The broadcast regulator has launched an investigation against three TV stations in response to a defamation claim by a ruling party lawmaker, who is embroiled in an acrimonious legal battle with the state ports company.
MP Riyaz Rasheed claimed that his Meridiam Services, contracted by the Maldives Ports Limited to supply fuel, was not given a right of response in media coverage of corruption allegations fielded against it by MPL’s CEO Mohamed Junaid.
The Maldives Broadcasting Commission letter informing Raajje TV, Channel 13 and Sangu TV of the inquiry, has prompted an outcry with senior editors accusing Riyaz of abusing the controversial defamation law.
Riyaz has also lodged with the print and online media regulator a complaint against newspaper Mihaaru, and online outlets Sun and Avas, however, it is not clear if the Maldives Media Council has launched an inquiry.
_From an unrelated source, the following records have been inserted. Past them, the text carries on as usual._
Lemma AddFdToSet_Ok fd fds n fds' n' :
  AddFdToSet fd fds n = Ok (fds', n') → fds' = {[fd]} ∪ fds ∧ n ≤ n' ∧ 0 ≤ fd < n' ∧ 0 ≤ n.
Proof.
  intros E. apply bind_Ok in E as (? & Hfd & E). apply bind_Ok in E as (? & Hn & E).
  apply bind_Ok in E as (s & Hs & E). rewrite CHECK_Ok in Hfd, Hn. unfold FD_SET in Hs.
  destruct ((0 <=? fd) && (fd <? FD_SETSIZE)); [|done]. injection Hs as <-. injection E as <- <-.
  split; [done|]. destruct (Z.gtb_spec (fd + 1) n); lia.
Qed.
Lemma add_read_grows fd z z' : add_read fd z = Ok z' → grows (.= fd) z z'.
Proof.
  intros E. apply bind_Ok in E as ([fds n] & (-> & ? & ? & ?)%AddFdToSet_Ok & E). injection E as <-.
  split; [done|]. cbn. intros fd'. rewrite !elem_of_union, elem_of_singleton. naive_solver.
Qed.
Lemma add_write_grows fd z z' : add_write fd z = Ok z' → grows (.= fd) z z'.
Proof.
  intros E. apply bind_Ok in E as ([fds n] & (-> & ? & ? & ?)%AddFdToSet_Ok & E). injection E as <-.
  split; [done|]. cbn. intros fd'. rewrite !elem_of_union, elem_of_singleton. naive_solver.
Qed.

(** What one more kept connection allows. *)
Lemma of_kept_mono x x' k k' fd :
  of_kept x k fd → k ⊆ k' → listen_fd_ x' = listen_fd_ x →
  (∀ i, Some i ∈ k → socket_fds x' !! i = socket_fds x !! i) → of_kept x' k' fd.
Proof. unfold of_kept. intros [[-> ?]|(i & ? & ?)] Hk -> Hs; [left; auto|right]. exists i. rewrite Hs by done. auto. Qed.

Lemma sets_ok_grows x s l k l' k' z :
  sets_ok x → ProtocolServer.select_thread_ (server x) = ProtocolServer.SelScan l k →
  ProtocolServer.select_thread_ s = ProtocolServer.SelScan l' k' → k ⊆ k' →
  grows (of_kept x k') (sets x) z → sets_ok (set_sets z (set_server s x)).
Proof.
  unfold sets_ok, set_members. cbn. intros Hx E1 -> Hk [Hn Hz]. rewrite E1 in Hx. destruct Hx as [Hn0 Hx]. split; [lia|].
  intros fd [Hin|Hin]%Hz; [|done]. destruct (Hx fd Hin) as [? ?]. split; [|lia]. by eapply of_kept_mono.
Qed.

(** What the visit of a connection that is not closed does to the server. *)
Lemma visit_frame c l k (s s' : ProtocolServer.t H) :
  ProtocolServer.select_visit (Msg := Msg) c l k s = Ok s' →
  (∀ i cn, c = Some i → ProtocolServer.connections s !! i = Some cn → ProtocolConnectionImpl.close_requested_ cn = false) →
  dom (ProtocolServer.connections s') = dom (ProtocolServer.connections s) ∧
  ∃ k', ProtocolServer.select_thread_ s' = ProtocolServer.SelScan l k' ∧ k ⊆ k' ∧
    (k' = (k ++ [c])%list ∨ ∃ i cn cn', c = Some i ∧ ProtocolServer.connections s !! i = Some cn ∧
       ProtocolConnectionImpl.IsBlocked (Msg := Msg) cn = Ok (false, cn')).
Proof.
  intros Hv Hopen. destruct c as [i|]; simpl in Hv.
  2: { injection Hv as <-. split; [done|]. eexists. split; [done|]. split; [set_solver|by left]. }
  apply bind_Ok in Hv as (cn & Hcn%deref_Ok & Hv). rewrite (Hopen i cn) in Hv by done.
  apply bind_Ok in Hv as ([b c1] & Hb & Hv). destruct b.
  - apply bind_Ok in Hv as ([o c2] & _ & Hv). injection Hv as <-. split; [by apply dom_set_connection|].
    eexists. split; [done|]. split; [set_solver|by left].
  - apply bind_Ok in Hv as (s2 & Hadd & Hv). injection Hv as <-. destruct (put_frame _ _ _ (or_introl Hadd)) as [Hc _].
    split; [cbn; rewrite Hc; by apply dom_set_connection|]. exists k. split; [done|]. split; [done|right].
    by exists i, cn, c1.
Qed.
MPL and Meridiam have meanwhile continued to trade accusations publicly and have sparked a graft inquiry by the Anti-Corruption Commission.
The ACC said Thursday that it had launched the investigation on its own initiative.
The controversy began in October, when Junaid told reporters that Meridiam had billed the company in excess for oil purchases, causing a loss of MVR1.2million (US$78,000). He accused Meridiam of selling oil at a price far above the market rate.
At the time, Meridiam had won an injunction at the civil court ordering MPL to buy diesel exclusively from the company.
Junaid made his allegations at a press conference, broadcast live on multiple channels, including the state broadcaster, Public Service Media.
Slamming Riyaz over the defamation claim, the editor of Sun, Ahmed ‘Hiriga’ Zahir, said the lawmaker was abusing the defamation law. “We reported a story about the MPL with quotes from its CEO. There is no place here to criticize the media,” he said, adding: “This is why we are concerned about the defamation act. It can be abused like this.”
The defamation law, approved in August and widely condemned as an attack on press freedom, requires journalists to demonstrate they made an adequate effort to obtain responses to defamatory allegations.
If found guilty, journalists and media outlets face hefty fines, and failure to pay up could lead to jail terms and closure of the news outlets.
Raajje TV’s News Director Ali Yoosuf meanwhile said Riyaz should have sued MPL instead of the media. “We gave him air time to respond, and his comments were broadcast in all of our coverage of the story,” he said.
Riyaz was not responding to calls for comment at the time of going to press.
The continuing war of words between MPL and Meridiam has meanwhile attracted further media attention.
Meridiam on Wednesday told Mihaaru that the contract to supply fuel was approved by the company’s board of directors and that it had offered the lowest price of all the firms that had bid for the contract in 2015.
An unnamed official also alleged that MPL was attempting to transfer the lucrative contract to others who had connections with the government.
Within hours, MPL hit back with a press statement, decrying Meridiam’s alleged attempt at misleading the public, and said the 2015 agreement was renewed in 2016 without the board’s knowledge, and was therefore invalid.
It was not Meridiam that had proposed the lowest price, the statement added.
Junaid had previously said that the contract was renewed without an open bid.
The civil court has meanwhile ruled in Meridiam’s favour; in December, the court said MPL was buying diesel from other suppliers in breach of its contract with Meridiam and ordered the ports company to buy diesel exclusively from Meridiam for vehicles and vessels used in Malé’s commercial port.
MPL has now filed an appeal at the high court.
This is not the first time that Meridiam has attracted controversy: it was reportedly under investigation by the ACC in February over a deal with the state-owned Fenaka Corporation.
Meridiam is also locked in litigation with the state wholesaler; the State Trading Organisation appealed a civil court ruling in favour of Meridiam to recover MVR19.3 million (US$1.2 million) released as a credit facility.
The STO claims that Meridiam failed to pay for fuel released on credit from March to December 2010 along with fines imposed for non-payment. But the civil court ruled in June that STO was unable to produce original documents to prove that the fuel was ever released to Meridiam. The case is ongoing.